Heart ✰番外編✰





「……………ハァ…………ハァ………。」



息が切れるのを必死に抑えた。


あと数十段ある階段を駆け上がれば梓紗に会えるんだ。


自然と、俺の顔は緩んでいた。


そして、上がろうと顔を上げた時______。



「あ…………ずさ??」


そこには、1人で俺を心配そうに見つめる梓紗姿があったんだ。



「そんなに息が切れてるけど、大丈夫ですか??」



梓紗は何故か俺に『敬語』で話しかけて来たんだ。



「本当に……………梓紗なのか??」



そんな事を問いかけると梓紗は訝しげに。


「そうですけど、どうしてあたしの名前を知ってるんですか??」


「…………えっ………。

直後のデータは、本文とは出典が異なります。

Lemma up_path_bump c n x δ ev pr lv k l :
  nodes c !! n = Some x → up_path c k l →
  up_path (with_leaves lv (update_node (set_lock_ref (lock_ref x + δ)) n (with_sizes ev pr c))) k l.
Proof.
  intros Hx. apply up_path_same; [done|]. intros j z Hz. simpl. rewrite lookup_alter.
  case_decide; [subst; rewrite Hz; simpl; by eexists|by eexists].
Qed.

Lemma rank_bump P c n x δ ev pr lv k :
  rank P (nodes (with_leaves lv (update_node (set_lock_ref (lock_ref x + δ)) n (with_sizes ev pr c)))) k
  = rank P (nodes c) k.
Proof. apply rank_dom. simpl. apply dom_alter_L. Qed.

(** [H] with the hold on [n] changed by [δ]. *)
Definition hold (H : nat → Z) (n : nat) (δ : Z) : nat → Z := λ k, if decide (k = n) then H k + δ else H k.

Lemma inc_lock_loop_spec fuel n delta c P V H l :
  inv cfg c P V H → up_path c n l → (rank P (nodes c) n < fuel)%nat →
  ∃ c', inc_lock_loop fuel n delta c = Ok (delta + (evictable_size_ c' - evictable_size_ c), c') ∧
    inv cfg c' P V (hold H n 1) ∧ locked 1 l c c' ∧
    evictable_size_ c' + protected_size_ c' = evictable_size_ c + protected_size_ c.
Proof.
  revert n delta c H l. induction fuel as [|fuel IH]; [lia|].
  intros n delta c H l Hinv Hl Hf. simpl.
  destruct Hl as [|n x p l Hr Hx Hp Hl].
  { rewrite Nat.eqb_refl. exists c. split; [do 2 f_equal; lia|]. split; [|split; [apply locked_nil|done]].
    eapply inv_H_ext; [done|]. intros k Hk. unfold hold. by rewrite decide_False. }
  rewrite (proj2 (Nat.eqb_neq _ _) Hr), (get_node_ok _ _ _ Hx). cbn [rbind].
  destruct (inv_node _ _ _ _ _ _ _ Hinv Hx Hr) as (_ & Hl0 & _).
  destruct (inv_parent_depth _ _ _ _ _ _ _ Hinv Hx Hr Hp) as [Hps' Hdepth].
  assert (n ≠ p) as Hnp by (intros ->; lia).
  set (len := klen (nkey x)).
  set (ev := if lock_ref x =? 0 then evictable_size_ c - len else evictable_size_ c).
  set (pr := if lock_ref x =? 0 then protected_size_ c + len else protected_size_ c).
  assert ((if lock_ref x =? 0
           then (delta - len, with_sizes (evictable_size_ c - len) (protected_size_ c + len) c)
           else (delta, c)) = (delta + (ev - evictable_size_ c), with_sizes ev pr c)) as ->.
  { unfold ev, pr. destruct (_ =? 0); [f_equal; lia|]. rewrite with_sizes_id. f_equal. lia. }
  destruct (lock_step_inv c P V H n x p 1 ev pr Hinv Hx Hr Hp)
    as (lv & Hlv & Hinv2);
    [lia|unfold ev_size, pr_size, ev, pr; rewrite !decide_False by done; simpl;
         rewrite (proj2 (Z.eqb_neq (lock_ref x + 1) 0)) by lia; fold len; zbool; lia..|].
  rewrite Hlv. cbn [rbind]. rewrite Hp. set (c2 := with_leaves lv _) in *.
  assert (up_path c2 p l) as Hl2 by by apply up_path_bump.
  destruct (IH p (delta + (ev - evictable_size_ c)) c2 _ l Hinv2 Hl2)
    as (c' & Hloop & Hinv' & Hlk & Hsum).
  { unfold c2. rewrite rank_bump. pose proof (rank_lt P (nodes c) n p Hps' Hdepth). lia. }
  exists c'. rewrite Hloop. change (evictable_size_ c2) with ev in *.
  change (protected_size_ c2) with pr in *. split; [do 2 f_equal; lia|]. split; [|split].
  - eapply inv_H_ext; [exact Hinv'|]. intros k Hk. unfold hold, lk_H.
    destruct (decide (k = n)), (decide (k = p)); subst; try done; lia.
  - eapply locked_cons; [done| |exact Hlk]. by apply (up_path_notin c P V H n x p l).
  - rewrite Hsum. unfold ev, pr. destruct (_ =? 0); lia.
Qed.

」


俺は、少しだけ梓紗に違和感を感じた。


胸がザワザワとなる。


なんだ??このおかしな胸騒ぎは。


俺は近くに居た看護婦さんにとりあえず伝えた。


梓紗が目を覚ましたこと。


そして、梓紗の少しの違和感を。


俺は、ずっと病室の外に居た。


何故か、この時は梓紗に会えなかった。


気まずいんじゃなくて、どこかに『不安』を感じたから。


すると、息を切らせた彩海と琉斗が来た。


「ハァ………ハァ……。」


「遅かったな。」


「梓紗は!?!?」


「今、身体に異常が無いか見てもらってる。」


「良かったぁ~。」


「……………彩海。」


「どうしたの??」


「もし、間違ってたら教えてくれ。」


「うん??」


「梓紗は事故に遭う前に俺に会いにきたよな??」


「……………それはあたしは分からない。」


「そうか…………。」


「あとはある??」


「もう1つだけ。」


「何でも良いよ??」


「今まで彩海が話していた『ある子』って梓紗なんじゃないか??」


その瞬間、彩海の表情が変わった。